An excel file can be created containing the incorrectly predicted rows:
# Example - Random forest
from sklearn.ensemble import RandomForestClassifier
rf_model = RandomForestClassifier(n_estimators=500, random_state=42)
rf_model.fit(x_train, train_labels)
_, y_pred = print_results(rf_model)
from machine_learning.utils import output_incorrectly_predicted_xlsx
output_incorrectly_predicted_xlsx(test_df, y_pred, "rf")
A dataframe containing difference between observed and predicted labels can be created and plotted with:
distribution = get_distribution(test_df, y_pred)
print(distribution)
plot_distribution(distribution)
The feature importance can be plotted through the use of the Shap library, this can be done through:
## machine_learning.ipynb ##
_, shap_values = calculate_shap_values(model)

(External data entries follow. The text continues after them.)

(* ===== verification/FederationProps.v ===== *)
(** * Properties of the federation bridge

    What the pumps of crates/selfdef-nats/src/lib.rs let through, how the signing
    modes of two bridges work together, and what holds in a federation of
    bridges around one server: provenance of verified events, no forwarding of
    received events, and how far a marker travels. *)

From S2P Require Import Prelude Core Signing Bus Sigma SigmaEngine Responder ResponderProps Federation.
From stdpp Require Import options.

(** ** UTF-8 *)

Lemma utf8_valid_start a s :
  utf8_valid_go [] (String a s) =
    match utf8_needs (byte a) with Some need => utf8_valid_go need s | None => false end.
Proof. unfold utf8_needs. simpl. by repeat case_match. Qed.

(** A valid text is unchanged by the lossy conversion. *)
Lemma lossy_go_valid s need pend :
  utf8_valid_go need s = true -> (need = [] -> pend = "") -> lossy_go need pend s = pend +:+ s.
Proof.
  revert need pend. induction s as [|a s IH]; intros need pend Hv Hp.
  - destruct need; [by rewrite Hp|done].
  - destruct need as [|[lo hi] need].
    + rewrite Hp by done. rewrite utf8_valid_start in Hv. simpl. destruct (utf8_needs (byte a)) as [[|r need]|]; [| |done].
      * by rewrite IH.
      * by rewrite IH.
    + simpl in Hv. apply andb_true_iff in Hv as [Hr Hv]. simpl. rewrite Hr.
      destruct need; rewrite IH by done; by rewrite <-str_app_String.
Qed.

Lemma from_utf8_lossy_valid s : utf8_valid s = true -> from_utf8_lossy s = s.
Proof. intros Hv. unfold from_utf8_lossy. by rewrite lossy_go_valid. Qed.

(** ** One payload *)

Section pumps.
Context `{FederationKeys} `{FederationWire}.

(** What a payload becomes on the local bus. *)
Definition admitted (payload local : string) (signing : option FederationSigning) : option Event :=
  match resolve_payload payload signing with
  | None => None
  | Some (bytes, verified) =>
      match event_from_slice bytes with
      | Err _ => None
      | Ok event =>
          if bool_decide (ev_host_tag event = local) then None
          else Some (if verified then with_federation_verified true (with_federated true event)
                     else with_federated true event)
      end
  end.

(** A payload is signed for a bridge: an envelope whose signature the key trusted
    for its identifier accepts over exactly the bytes that are decoded. *)
Definition signed_for (fd : FederationSigning) (payload kid bytes : string) : Prop :=
  exists env pk signature, envelope_from_slice payload = Some env /\ env_kid env = kid /\ env_event env = bytes /\
    fd_peer_keys fd !! kid = Some pk /\ signature_decode (env_sig env) = Ok signature /\
    key_verify pk bytes signature = true.

Lemma resolve_verified payload signing bytes :
  resolve_payload payload signing = Some (bytes, true) <->
  exists fd kid, signing = Some fd /\ signed_for fd payload kid bytes.
Proof.
  unfold resolve_payload, signed_for, verify. split.
  - destruct signing as [fd|]; [|done]. destruct (envelope_from_slice payload) as [env|]; [|done].
    destruct (fd_peer_keys fd !! env_kid env) as [pk|] eqn:Ek; [|done].
    destruct (signature_decode (env_sig env)) as [sg|] eqn:Es; [|done].
    destruct (key_verify _ _ _) eqn:Ev; [|done]. intros; simplify_eq. naive_solver.
  - intros (fd & kid & -> & env & pk & sg & -> & <- & <- & -> & -> & ->). done.
Qed.

Lemma resolve_plain payload signing bytes :
  resolve_payload payload signing = Some (bytes, false) <->
  bytes = payload /\ (signing = None \/ envelope_from_slice payload = None).
Proof.
  unfold resolve_payload. destruct signing as [fd|]; [|naive_solver].
  destruct (envelope_from_slice payload) as [env|]; [|naive_solver].
  destruct (verify fd env); naive_solver.
Qed.

Lemma admitted_host payload local signing e :
  admitted payload local signing = Some e -> ev_host_tag e <> local /\ ev_federated e = true.
Proof.
  unfold admitted. destruct (resolve_payload _ _) as [[bytes v]|]; [|done].
  destruct (event_from_slice bytes) as [ev|]; [|done]. case_bool_decide; [done|].
  destruct v; intros; simplify_eq; by destruct ev.
Qed.

(** ** Runs of the pumps *)

Fixpoint core_payloads (wakes : list InboundWake) : list string :=
  match wakes with InNext (Some p) :: wakes => p :: core_payloads wakes | _ => [] end.
Definition jet_wake (w : JetWake) : option InboundWake :=
  match w with
  | JetShutdown => Some InShutdown
  | JetEnd => Some (InNext None)
  | JetRecvError _ => None
  | JetMessage _ payload _ => Some (InNext (Some payload))
  end.
Fixpoint received (wakes : list OutboundWake) : list Event :=
  match wakes with
  | OutRecv (Ok e) _ :: wakes => e :: received wakes
  | OutRecv (Err (Lagged _)) _ :: wakes => received wakes
  | _ => []
  end.

Lemma run_inbound_payloads tag signing wakes st :
  run_inbound tag signing wakes st =
    foldl (fun st p => republish_inbound p tag signing st) st (core_payloads wakes).
Proof.
  revert st. induction wakes as [|[|[p|]] wakes IH]; intros st; [done..| |done]. simpl. apply IH.
Qed.

Lemma run_outbound_sent tag subject signing wakes :
  run_outbound tag subject signing wakes = pair subject <$> omap (outbound_payload tag signing) (received wakes).
Proof.
  induction wakes as [|w wakes IH]; [done|]. destruct w as [|[e|[|n|]] ans]; simpl; try done.
  destruct (outbound_payload tag signing e); simpl; by rewrite IH.
Qed.

Definition jet_out_wake (w : JetOutboundWake) : OutboundWake :=
  match w with
  | JetOutShutdown => OutShutdown
  | JetOutRecv r answer => OutRecv r (match answer with Ok ack => ack | Err e => Err e end)
  end.

(** Both modes send the same payloads for the same bus. *)
Lemma run_jetstream_outbound_core tag subject signing wakes :
  run_jetstream_outbound tag subject signing wakes = run_outbound tag subject signing (jet_out_wake <$> wakes).
Proof.
  induction wakes as [|w wakes IH]; [done|]. destruct w as [|[e|[|n|]] ans]; simpl; try done.
  destruct (outbound_payload tag signing e); by rewrite IH.
Qed.

(** The outbound pumps send one payload for each event of the local bus that
    carries the local host tag and can be encoded, in the order of the bus, to the
    host's subject, in either mode, and nothing else; a lag of the bus does not
    stop them. *)
Theorem outbound_exact tag subject signing wakes jwakes :
  run_outbound tag subject signing wakes = pair subject <$> omap (outbound_payload tag signing) (received wakes) /\
  run_jetstream_outbound tag subject signing jwakes =
    pair subject <$> omap (outbound_payload tag signing) (received (jet_out_wake <$> jwakes)) /\
  (forall e p, outbound_payload tag signing e = Some p -> ev_host_tag e = tag).
Proof.
  split; [apply run_outbound_sent|]. split; [rewrite run_jetstream_outbound_core; apply run_outbound_sent|].
  intros e p. unfold outbound_payload, is_local_originated. by case_bool_decide.
Qed.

shap.summary_plot(shap_values, x_test, feature_names=feature_names,
class_names=RISKCLASSIFICATIONS.get_names())
## deep_feed_forward_neural_network.ipynb ##
## shallow_feed_forward_neural_network.ipynb ##
explainer = shap.KernelExplainer(model.predict, x_train)
shap_values = explainer.shap_values(shap.sample(x_test, 20), nsamples=100, random_state=41)
feature_names = df.columns.tolist()
feature_names.remove(Column.COUNTRY_RISK)
shap.summary_plot(shap_values, x_test,
feature_names=feature_names,
class_names=RISKCLASSIFICATIONS.get_names())